### Required work:
Scan the data beneath this task and copy each line that includes "apply".

### Material provided:
Lemma cov_is_shape :
  forall s t, _parse_cov_line s t <> Ok None -> shape s = Some "#"%char.
Proof.
  intros s t H.
  destruct (shape_dec s "#"%char) as [E|E]; [exact E|].
  elim H. apply not_cov_shape; exact E.
Qed.

Lemma crash_is_shape :
  forall s t, _parse_crash_line s t <> Ok None -> shape s = Some "="%char.
Proof.
  intros s t H.
  destruct (shape_dec s "="%char) as [E|E]; [exact E|].
  elim H. apply not_crash_shape; exact E.
Qed.

Lemma artifact_is_shape :
  forall s t, _parse_artifact_line s t <> Ok None -> shape s = Some "a"%char.
Proof.
  intros s t H.
  destruct (shape_dec s "a"%char) as [E|E]; [exact E|].
  elim H. apply not_artifact_shape; exact E.
Qed.

(** ** The crash extractor and the classifier *)

Lemma lit_inv :
  forall (R : Type) p (k : @Re.cont R) s x,
    Re.lit p k s = Some x ->
    exists s', s = (p ++ s')%string /\ k s' = Some x.
Proof.
  induction p as [|a p IH]; intros k s x H; simpl in *.
  - exists s. auto.
  - destruct s as [|b s]; [discriminate|].
    destruct (Ascii.eqb a b) eqn:E; [|discriminate].
    apply Ascii.eqb_eq in E. subst b.
    destruct (IH k s x H) as (s' & -> & Hk). exists s'. auto.
Qed.

Lemma dotstar_cap_inv :
  forall (R : Type) (k : string -> @Re.cont R) s acc x,
    Re.dotstar_cap k acc s = Some x ->
    exists g r, k (acc ++ g)%string r = Some x.
Proof.
  induction s as [|c s IH]; intros acc x H; simpl in H.
  - exists EmptyString, EmptyString. rewrite string_app_nil_r. exact H.
  - destruct (Py.isnewline c).
    + exists EmptyString, (String c s). rewrite string_app_nil_r. exact H.
    + destruct (Re.dotstar_cap k (acc ++ String c EmptyString)%string s) eqn:E.
      * inversion H; subst. destruct (IH _ _ E) as (g & r & Hk).
        exists (String c g), r. rewrite string_app_assoc in Hk. exact Hk.
      * exists EmptyString, (String c s). rewrite string_app_nil_r. exact H.
Qed.

Lemma crash_body_inv :
  forall (R : Type) (k : string -> option R) s x,
    CRASH_BODY k s = Some x ->
    exists g, k ("== Java Exception:" ++ g)%string = Some x.
Proof.
  intros R k s x H. unfold CRASH_BODY in H.
  apply lit_inv in H. destruct H as (s' & _ & H).
  apply dotstar_cap_inv in H. destruct H as (g & r & H).
  exists g. exact H.
Qed.

Lemma parse_crash_line_text :
  forall line t e crash,
    _parse_crash_line line t = Ok (Some (e, crash)) ->
    exists g, crash = ("== Java Exception:" ++ g)%string.
Proof.
  intros line t e crash H. unfold _parse_crash_line in H.
  destruct (LIBFUZZER_CRASH_LINE_PTRN line) as [[g1 c]|] eqn:E1.
  - unfold LIBFUZZER_CRASH_LINE_PTRN in E1. rewrite digits1_space in E1.
    destruct (timestamp_prefix line) as [[d r]|]; [|discriminate].
    apply crash_body_inv in E1. destruct E1 as (g & E1).
    inversion E1; subst. destruct (Py.int g1); simpl in H; [|discriminate].
    inversion H; subst. exists g. reflexivity.
  - destruct (OLD_LIBFUZZER_CRASH_LINE_PTRN line) as [c|] eqn:E2;
      [|discriminate].
    apply crash_body_inv in E2. destruct E2 as (g & E2).
    inversion E2; subst. inversion H; subst. exists g. reflexivity.
Qed.

Lemma split_nonempty : forall sep s, Py.split sep s <> [].
Proof.
  intros sep [|c s]; simpl; [discriminate|].
  destruct (Ascii.eqb c sep); [discriminate|].
  destruct (Py.split sep s); discriminate.
Qed.

Lemma str_in_app_r :
  forall sub a b, Py.str_in sub b = true -> Py.str_in sub (a ++ b)%string = true.
Proof.
  induction a as [|c a IH]; intros b H; simpl; [exact H|].
  destruct (Py.startswith sub (String c (a ++ b))); [reflexivity|].
  apply IH; exact H.
Qed.

Lemma banner_has_field_1 :
  forall g,
    exists field,
      nth_error (Py.split ":"%char ("== Java Exception:" ++ g)%string) 1
      = Some field.
Proof.
  intros g. simpl. destruct (Py.split ":"%char g) as [|f fs] eqn:E.
  - elim (split_nonempty _ _ E).
  - exists f. reflexivity.
Qed.

Lemma banner_text_classifies :
  forall sink_mode g,
    (exists b, is_interesting_crash ("== Java Exception:" ++ g)%string = Ok b)
    /\ (exists r,
          crash_2_sanitizer sink_mode ("== Java Exception:" ++ g)%string = Ok r).
Proof.
  intros sink_mode g.
  destruct (banner_has_field_1 g) as (field & Hf).
  assert (Hi : exists b,
             is_interesting_crash ("== Java Exception:" ++ g)%string = Ok b).
  { unfold is_interesting_crash, checkers, run_checkers.
    rewrite Hf. unfold rbind.
    destruct (negb (Py.str_in "code_intelligence" field)); [eauto|].
    destruct (negb (negb (Py.str_in "Stack overflow (use "
                            ("== Java Exception:" ++ g)%string))); eauto.
    destruct (negb (negb (Py.str_in "Out of memory"
                            ("== Java Exception:" ++ g)%string))); eauto. }
  split; [exact Hi|].
  unfold crash_2_sanitizer.
  destruct (is_of_jazzer_sink sink_mode _); [eauto|].
  destruct Hi as (b & Hb). rewrite Hb. cbn [rbind].
  repeat break_match; eauto.
Qed.
(** The transcript of the bug report: started in [/], the file
    [Users/sam/Desktop/Notes/tasks.md] selected. *)
Example handoff_of_the_report :
  stdoutOf (out (fzfmain.handleAutoCD Scenario.report
                   (autocd.ExitWithDirectoryOrFallback Scenario.report)
                   "Users/sam/Desktop/Notes/tasks.md" []))
  = [("Directory changed to: /Users/sam/Desktop/Notes" ++ LF)%string].
Proof. reflexivity. Qed.

(** The reproduction program on a missing directory and without argument. *)
Example reproduction_runs :
  repro.main Scenario.posix _ (autocd.ExitWithDirectory Scenario.posix)
             autocd.describe ["repro"; "/nope"] []
  = mkRun (Halt (Exited 1))
      [Stdout ("Current directory: /" ++ LF);
       Stdout ("Target directory: /nope" ++ LF);
       Stdout ("About to call ExitWithDirectory()..." ++ LF);
       Stdout ("Error: invalid target: /nope" ++ LF)]
      []
  /\ repro.main Scenario.posix _ (autocd.ExitWithDirectory Scenario.posix)
                autocd.describe ["repro"] []
     = mkRun (Halt (Exited 1))
         [Stderr ("Usage: repro <directory>" ++ LF);
          Stderr ("Example: repro /tmp" ++ LF)]
         [].
Proof. split; reflexivity. Qed.

(** The whole of [main], with a selector that returns a fixed selection. *)
Example main_runs :
  exitStatus
    (fzfmain.main Scenario.posix Scenario.parse
       (Scenario.selects fzf.ExitOk "/home/user/projects/readme.md")
       "usage" (fun _ _ => ret "") (fun _ => ret None) (ret tt)
       "" "" "" "" "" ""
       (autocd.ExitWithDirectoryOrFallback Scenario.posix)
       ["fzf"; "--autocd"] [])
  = None
  /\ exitStatus
       (fzfmain.main Scenario.posix Scenario.parse
          (Scenario.selects fzf.ExitInterrupt "")
          "usage" (fun _ _ => ret "") (fun _ => ret None) (ret tt)
          "" "" "" "" "" ""
          (autocd.ExitWithDirectoryOrFallback Scenario.posix)
          ["fzf"; "--autocd"] [])
     = Some 130%Z
  /\ out (fzfmain.main Scenario.posix Scenario.parse
            (Scenario.selects fzf.ExitOk "")
            "usage" (fun _ _ => ret "") (fun _ => ret None) (ret tt)
            "" "" "" "" "" ""
            (autocd.ExitWithDirectoryOrFallback Scenario.posix)
            ["fzf"; "--help"] [])
     = [Stdout "usage"].
Proof. repeat split. Qed.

### Answer for this exercise:
  elim H. apply not_cov_shape; exact E.
  elim H. apply not_crash_shape; exact E.
  elim H. apply not_artifact_shape; exact E.
    apply Ascii.eqb_eq in E. subst b.
  apply lit_inv in H. destruct H as (s' & _ & H).
  apply dotstar_cap_inv in H. destruct H as (g & r & H).
    apply crash_body_inv in E1. destruct E1 as (g & E1).
    apply crash_body_inv in E2. destruct E2 as (g & E2).
  apply IH; exact H.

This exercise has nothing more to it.